2024年11月から「フリーランス新法」が施行されますが、一体どんな法律なのでしょうか。
<フリーランスとは>
組織や団体に所属せず、個人で仕事を請け負う働き方のことを言います。
近年、特にコロナ以降に働き方が多様化し、フリーランスとして働く方が増えました。
本業がフリーランスという方で約209万人(働く人の約3.1%)、副業も含めると500万人いると言われています。
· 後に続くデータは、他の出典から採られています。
Lemma concat_lookup_chunks cs i : chunked cs ->
  concat cs !! i = c ← cs !! (i / CHUNK)%nat; c !! (i mod CHUNK)%nat.
Proof.
  intros Hc. revert i. induction Hc as [|c cs Hc _ IH]; intros i; cbn [concat].
  { by rewrite !lookup_nil. }
  destruct (decide (i < CHUNK)%nat) as [Hi|Hi].
  - rewrite lookup_app_l by lia. rewrite Nat.div_small, Nat.mod_small by done. done.
  - rewrite lookup_app_r by lia. rewrite IH, Hc.
    assert (i = i - CHUNK + 1 * CHUNK)%nat as Ei by lia.
    assert (i / CHUNK = S ((i - CHUNK) / CHUNK))%nat as ->
      by (rewrite Ei at 1; rewrite Nat.div_add by (unfold CHUNK; lia); lia).
    assert (i mod CHUNK = (i - CHUNK) mod CHUNK)%nat as ->
      by (rewrite Ei at 1; by rewrite Nat.Div0.mod_add).
    done.
Qed.

Lemma length_concat cs : chunked cs -> length (concat cs) = Dense.end_ cs.
Proof.
  induction 1 as [|c cs Hc _ IH]; [done|]. simpl. rewrite length_app, Hc, IH.
  unfold Dense.end_. simpl. lia.
Qed.

Lemma read_slot_flat cs i : chunked cs -> Dense.read_slot cs i = mjoin (concat cs !! i).
Proof. intros Hc. unfold Dense.read_slot. by rewrite concat_lookup_chunks. Qed.

Lemma write_slot_chunked cs i v : chunked cs -> chunked (Dense.write_slot cs i v).
Proof.
  intros Hc. unfold Dense.write_slot, chunked. apply Forall_alter; [done|].
  intros c _ Hl. by rewrite length_insert.
Qed.

Lemma write_slot_end cs i v : Dense.end_ (Dense.write_slot cs i v) = Dense.end_ cs.
Proof. unfold Dense.end_, Dense.write_slot. by rewrite length_alter. Qed.

Lemma read_write_slot cs i j v : chunked cs -> (i < Dense.end_ cs)%nat ->
  Dense.read_slot (Dense.write_slot cs i v) j = if decide (i = j) then v else Dense.read_slot cs j.
Proof.
  intros Hc Hi. unfold Dense.read_slot, Dense.write_slot.
  assert (i / CHUNK < length cs)%nat as Hq
    by (apply Nat.Div0.div_lt_upper_bound; unfold Dense.end_ in Hi; lia).
  destruct (lookup_lt_is_Some_2 _ _ Hq) as [c Ec].
  assert (length c = CHUNK) as Hl by (by eapply Forall_lookup_1 in Hc).
  assert (i mod CHUNK < CHUNK)%nat as Hm by (apply Nat.mod_upper_bound; unfold CHUNK; lia).
  destruct (decide (i / CHUNK = j / CHUNK)%nat) as [Eq|Eq].
  - rewrite <- Eq, list_lookup_alter_eq, Ec. simpl.
    destruct (decide (i mod CHUNK = j mod CHUNK)%nat) as [Em|Em].
    + rewrite <- Em, list_lookup_insert_eq by lia. simpl.
      rewrite decide_True; [done|]. pose proof (Nat.div_mod_eq i CHUNK).
      pose proof (Nat.div_mod_eq j CHUNK). congruence.
    + rewrite list_lookup_insert_ne by done. rewrite decide_False by congruence. done.
  - rewrite list_lookup_alter_ne by done. by rewrite decide_False by congruence.
Qed.

Lemma read_slot_beyond cs i : (Dense.end_ cs <= i)%nat -> Dense.read_slot cs i = None.
Proof.
  intros Hi. unfold Dense.read_slot. rewrite lookup_ge_None_2; [done|].
  apply Nat.div_le_lower_bound; unfold Dense.end_ in Hi; [unfold CHUNK; lia|lia].
Qed.

Lemma grow_spec fuel i cs : chunked cs -> (i < fuel * CHUNK + Dense.end_ cs)%nat ->
  chunked (Dense.grow fuel i cs) /\ (i < Dense.end_ (Dense.grow fuel i cs))%nat /\
  (Dense.end_ cs <= Dense.end_ (Dense.grow fuel i cs))%nat /\
  forall j, Dense.read_slot (Dense.grow fuel i cs) j = Dense.read_slot cs j.
Proof.
  revert cs. induction fuel as [|fuel IH]; intros cs Hc Hi; cbn [Dense.grow];
    [split_and!; [done|lia|lia|done]|]. rewrite Nat.mul_succ_l in Hi.
  destruct (Dense.end_ cs <=? i)%nat eqn:E;
    [|apply Nat.leb_gt in E; split_and!; [done|lia|lia|done]].
  assert (chunked (cs ++ [replicate CHUNK None])) as Hc'
    by (apply Forall_app_2; [done|]; constructor; [apply length_replicate|done]).
  assert (Dense.end_ (cs ++ [replicate CHUNK None]) = Dense.end_ cs + CHUNK)%nat as He
    by (unfold Dense.end_, CHUNK; rewrite length_app; simpl; lia).
  destruct (IH _ Hc') as (H1 & H2 & H3 & H4); [lia|]. split_and!; [done|done|lia|].
  intros j. rewrite H4, !read_slot_flat by done. rewrite concat_app. cbn [concat].
  rewrite app_nil_r.
  destruct (decide (j < length (concat cs))%nat) as [Hj|Hj]; [by rewrite lookup_app_l|].
  rewrite lookup_app_r, (lookup_ge_None_2 (concat cs)) by lia.
  destruct (replicate CHUNK None !! _) as [o|] eqn:Er; [|done].
  by apply lookup_replicate in Er as [-> _].
Qed.

(** The value of an id during the loop that moves outliers: the hash table
    first, the slots second. *)
Definition comb (st : list (list (option T)) * gmap N T) (k : N) : option T :=
  match st.2 !! k with Some v => Some v | None => Dense.read_slot st.1 (N.to_nat k) end.

Lemma move_outliers_spec l cs sp : chunked cs ->
  Forall (fun k => N.to_nat k < Dense.end_ cs)%nat l ->
  let st := foldl Dense.move_outlier (cs, sp) l in
  chunked st.1 /\ Dense.end_ st.1 = Dense.end_ cs /\
  (forall k, comb st k = comb (cs, sp) k) /\
  (forall k, st.2 !! k = if decide (k ∈ l) then None else sp !! k).
Proof.
  revert cs sp. induction l as [|a l IH]; intros cs sp Hc Hl; cbn [foldl].
  { split_and!; [done..|]. intros k. by rewrite decide_False by apply not_elem_of_nil. }
  apply Forall_cons in Hl as [Ha Hl].
  unfold Dense.move_outlier at 2 4 6 8. cbn [fst snd].
  destruct (sp !! a) as [v|] eqn:Ea.
  - destruct (IH (Dense.write_slot cs (N.to_nat a) (Some v)) (delete a sp)) as (H1 & H2 & H3 & H4);
      [by apply write_slot_chunked|by rewrite write_slot_end|].
    split_and!; [done|by rewrite H2, write_slot_end| |].
    + intros k. rewrite H3. unfold comb. simpl. rewrite read_write_slot by done.
      rewrite lookup_delete. destruct (decide (a = k)) as [<-|Hne].
      * by rewrite Ea, decide_True.
      * rewrite (decide_False (P := N.to_nat a = N.to_nat k)) by lia. done.
    + intros k. rewrite H4, lookup_delete.
      destruct (decide (k ∈ l)), (decide (k ∈ a :: l)), (decide (a = k)); set_solver.
  - destruct (IH cs sp Hc Hl) as (H1 & H2 & H3 & H4). split_and!; [done..|].
    intros k. rewrite H4. destruct (decide (k ∈ l)), (decide (k ∈ a :: l)); try done; [set_solver|].
    assert (k = a) as -> by set_solver. done.
Qed.

Lemma min_key_le l k : k ∈ l -> min_key l <= k.
Proof.
  induction l as [|a l IH]; intros Hk; [by apply not_elem_of_nil in Hk|]. simpl.
  apply elem_of_cons in Hk as [->|Hk]; [lia|]. specialize (IH Hk). unfold min_key in *. lia.
Qed.

Lemma elem_of_keys sp k : k ∈ Dense.keys_of sp <-> is_Some (sp !! k).
Proof.
  unfold Dense.keys_of. rewrite list_elem_of_fmap. split.
  - intros ([k' v] & -> & Hin%elem_of_map_to_list). simpl. eauto.
  - intros [v Hv]. exists (k, v). split; [done|]. by apply elem_of_map_to_list.
Qed.

(** The representation invariant, less the length. *)
Record slots_wf d : Prop := {
  wf_chunked : chunked (d_chunks d);
  wf_sparse : forall k v, d_sparse d !! k = Some v ->
    (Dense.end_ (d_chunks d) <= N.to_nat k)%nat /\ d_sparse_min d <= k;
}.

Lemma get_slots id d : slots_wf d ->
  Dense.get id d = if decide (N.to_nat id < Dense.end_ (d_chunks d))%nat
                   then Dense.read_slot (d_chunks d) (N.to_nat id) else d_sparse d !! id.
Proof.
  intros _. unfold Dense.get, Dense.slot. destruct (decide _);
    [by rewrite bool_decide_eq_true_2|by rewrite bool_decide_eq_false_2].
Qed.

Lemma get_comb id d : slots_wf d -> Dense.get id d = comb (d_chunks d, d_sparse d) id.
Proof.
  intros W. rewrite get_slots by done. unfold comb. simpl.
  destruct (d_sparse d !! id) as [v|] eqn:E.
  - apply (wf_sparse _ W) in E as [Hk _]. rewrite decide_False by lia. done.
  - destruct (decide _); [done|]. rewrite read_slot_beyond by lia. done.
Qed.

Lemma dense_slot_ok id d d1 o : slots_wf d -> Dense.dense_slot id d = (d1, o) ->
  slots_wf d1 /\ d_len d1 = d_len d /\ (forall k, Dense.get k d1 = Dense.get k d) /\
  match o with
  | Some i => i = N.to_nat id /\ (i < Dense.end_ (d_chunks d1))%nat
  | None => (Dense.end_ (d_chunks d1) <= N.to_nat id)%nat
  end.
Proof.
  intros W. unfold Dense.dense_slot, Dense.slot.
  case_bool_decide as Hid; [by intros [= <- <-]|]. apply Nat.nlt_ge in Hid.
  case_bool_decide as Hr; [by intros [= <- <-]|]. clear Hr.
  destruct (grow_spec (S (N.to_nat id)) (N.to_nat id) (d_chunks d)) as (G1 & G2 & G3 & G4);
    [apply W|unfold CHUNK; lia|].
  set (cs := Dense.grow _ _ _) in *.
  assert (forall k, comb (cs, d_sparse d) k = Dense.get k d) as Hcomb.
  { intros k. rewrite get_comb by done. unfold comb. simpl. by rewrite G4. }
  case_bool_decide as Hm.
  - set (reached := filter _ _).
    assert (Forall (fun k => N.to_nat k < Dense.end_ cs)%nat reached) as HF.
    { apply Forall_forall. intros k [Hk _]%list_elem_of_filter. lia. }
    pose proof (move_outliers_spec reached cs (d_sparse d) G1 HF) as M. cbv zeta in M.
    destruct (foldl _ _ reached) as [cs' sp'] eqn:Ef. cbn [fst snd] in M.
    destruct M as (M1 & M2 & M3 & M4).
    intros [= <- <-]. cbn [d_chunks d_sparse d_len d_sparse_min].
    assert (forall k v, sp' !! k = Some v -> (Dense.end_ cs' <= N.to_nat k)%nat) as Hge.
    { intros k v Hk. rewrite M4 in Hk. case_decide as Hin; [done|]. rewrite M2.
      apply Nat.nlt_ge. intros Hlt. apply Hin. apply list_elem_of_filter.
      split; [lia|]. apply elem_of_keys. eauto. }
    assert (slots_wf (mkDense cs' sp' (min_key (Dense.keys_of sp')) (d_len d))) as W'.
    { split; [done|]. simpl. intros k v Hk. split; [by eapply Hge|].
      apply min_key_le, elem_of_keys. eauto. }
    split_and!; [done|done| |done|lia].
    intros k. rewrite get_comb by done. simpl. by rewrite M3.
  - intros [= <- <-]. cbn [d_chunks d_sparse d_len d_sparse_min].
    assert (slots_wf (mkDense cs (d_sparse d) (d_sparse_min d) (d_len d))) as W'.
    { split; [done|]. simpl. intros k v Hk. apply (wf_sparse _ W) in Hk as [? ?]. lia. }
    split_and!; [done|done| |done|lia].
    intros k. by rewrite get_comb.
Qed.

(** Storing at an id, in its slot or in the hash table. *)
Lemma write_dense_ok d id v n : slots_wf d -> (N.to_nat id < Dense.end_ (d_chunks d))%nat ->
  let d' := mkDense (Dense.write_slot (d_chunks d) (N.to_nat id) v) (d_sparse d) (d_sparse_min d) n in
  slots_wf d' /\ forall k, Dense.get k d' = if decide (id = k) then v else Dense.get k d.
Proof.
  intros W Hid d'. assert (slots_wf d') as W'.
  { split; [apply write_slot_chunked, W|]. simpl. rewrite write_slot_end. apply W. }
  split; [done|]. intros k. rewrite !get_slots by done. simpl. rewrite write_slot_end.
  rewrite read_write_slot by (apply W || done).
  destruct (decide (id = k)) as [<-|Hne]; [by rewrite !decide_True by done|].
  by rewrite (decide_False (P := N.to_nat id = N.to_nat k)) by lia.
Qed.

Lemma write_sparse_ok d id sp smin n : slots_wf d -> (Dense.end_ (d_chunks d) <= N.to_nat id)%nat ->
  (forall k, id <> k -> sp !! k = d_sparse d !! k) ->
  (forall k, is_Some (sp !! k) -> smin <= k) ->
  let d' := mkDense (d_chunks d) sp smin n in
  slots_wf d' /\ forall k, Dense.get k d' = if decide (id = k) then sp !! id else Dense.get k d.
Proof.
  intros W Hid Hsp Hmin d'. assert (slots_wf d') as W'.
  { split; [apply W|]. simpl. intros k v Hk. split; [|apply Hmin; eauto].
    destruct (decide (id = k)) as [<-|Hne]; [lia|]. rewrite Hsp in Hk by done.
    by apply (wf_sparse _ W) in Hk as [? _]. }
  split; [done|]. intros k. rewrite !get_slots by done. simpl.
  destruct (decide (id = k)) as [<-|Hne]; [by rewrite decide_False by lia|].
  by rewrite Hsp.
Qed.

Lemma read_slot_get d i : slots_wf d -> (i < Dense.end_ (d_chunks d))%nat ->
  Dense.read_slot (d_chunks d) i = Dense.get (N.of_nat i) d.
Proof. intros W Hi. rewrite get_slots by done. by rewrite Nat2N.id, decide_True. Qed.

Lemma insert_ok id v d : slots_wf d -> let '(d', old) := Dense.insert id v d in
  slots_wf d' /\ old = Dense.get id d /\
  (forall k, Dense.get k d' = if decide (id = k) then Some v else Dense.get k d) /\
  d_len d' = match old with None => S (d_len d) | Some _ => d_len d end.
Proof.
  intros W. unfold Dense.insert. destruct (Dense.dense_slot id d) as [d1 o] eqn:E.
  apply dense_slot_ok in E as (W1 & Hl & Hg & Ho); [|done].
  destruct o as [i|]; cbn [d_chunks d_sparse d_len d_sparse_min].
  - destruct Ho as [-> Hlt].
    rewrite read_slot_get, N2Nat.id, Hg by done.
    destruct (Dense.get id d) as [w|].
    + destruct (write_dense_ok d1 id (Some v) (d_len d1) W1 Hlt) as [Hw Hk].
      split_and!; [done|done| |by rewrite <- Hl]. intros k. rewrite Hk. by rewrite Hg.
    + destruct (write_dense_ok d1 id (Some v) (S (d_len d1)) W1 Hlt) as [Hw Hk].
      split_and!; [done|done| |simpl; by rewrite Hl]. intros k. rewrite Hk. by rewrite Hg.
  - assert (d_sparse d1 !! id = Dense.get id d) as ->.
    { rewrite <- Hg, get_slots by done. by rewrite decide_False by lia. }
    assert (forall k, is_Some (<[id:=v]> (d_sparse d1) !! k) -> N.min (d_sparse_min d1) id <= k) as Hmin.
    { intros k. rewrite lookup_insert. case_decide as Hd; [lia|].
      intros [w Hw%(wf_sparse _ W1)]. lia. }
    assert (forall k, id <> k -> <[id:=v]> (d_sparse d1) !! k = d_sparse d1 !! k) as Hne
      by (intros k Hk; by apply lookup_insert_ne).
    destruct (Dense.get id d) as [w|].
    + destruct (write_sparse_ok d1 id _ _ (d_len d1) W1 Ho Hne Hmin) as [Hw Hk].
      split_and!; [done|done| |done]. intros k. rewrite Hk, lookup_insert_eq. by rewrite Hg.
    + destruct (write_sparse_ok d1 id _ _ (S (d_len d1)) W1 Ho Hne Hmin) as [Hw Hk].
      split_and!; [done|done| |simpl; by rewrite Hl]. intros k. rewrite Hk, lookup_insert_eq. by rewrite Hg.
Qed.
職種としては、プログラマー、SE、美容師、配達員、アニメーター、カメラマンなどがあります。
<新法の背景>
フリーランスは雇用契約に基づく労働者ではないことから、労働基準法などが適用されず、発注者に対して弱い立場にありました。
そのため、一方的な報酬減額やハラスメントなど取引トラブルが発生していました。
そこで発注者からの搾取や不当な扱いを防ぎ、安定した労働環境を整備する目的で「フリーランス・事業者間取引適正化等法(通称 フリーランス新法)」が制定されました。
なお、内容に「下請法」と似た部分もありますが、下請法では対象取引が限定されるため、フリーランス新法には下請法の対象とならない人をカバーする意味合いもあります。
<発注者の主な義務>
・給付(業務)の内容、報酬、支払期日を書面または電磁的記録(メールやメッセージ)で明示しなければならない。
・支払期日は60日以内のできる限り短い期間内
・長期間にわたって継続的な業務委託を行う場合は妊娠、出産、育児、介護と両立できるよう配慮
・ハラスメント等の状況に至らないよう適切な措置を講じる
・長期間にわたる継続的な業務委託の場合、30日前までに契約解除や不更新を予告(求められれば解除理由の開示も必要)
<発注者の禁止事項>
・不当に給付の受領を拒絶
・不当な報酬の減額
・不当な返品
・相場に比べ著しく低い報酬
・正当な理由なく自己の指定する物やサービスの購入を強制
・自己のために金銭、サービスその他の利益を提供させる
・不当に給付内容を変更させる、またはやり直させる
<罰則>
・公正取引委員会、中小企業庁、厚生労働省による助言、指導、報告徴収、立ち入り検査
・命令違反や検査拒否には50万円以下の罰金
フリーランスはDXの推進、リモートワークによる地方創生など国の成長戦略とも関わってきますので、新法によりフリーランスの待遇改善が進むことが期待されます。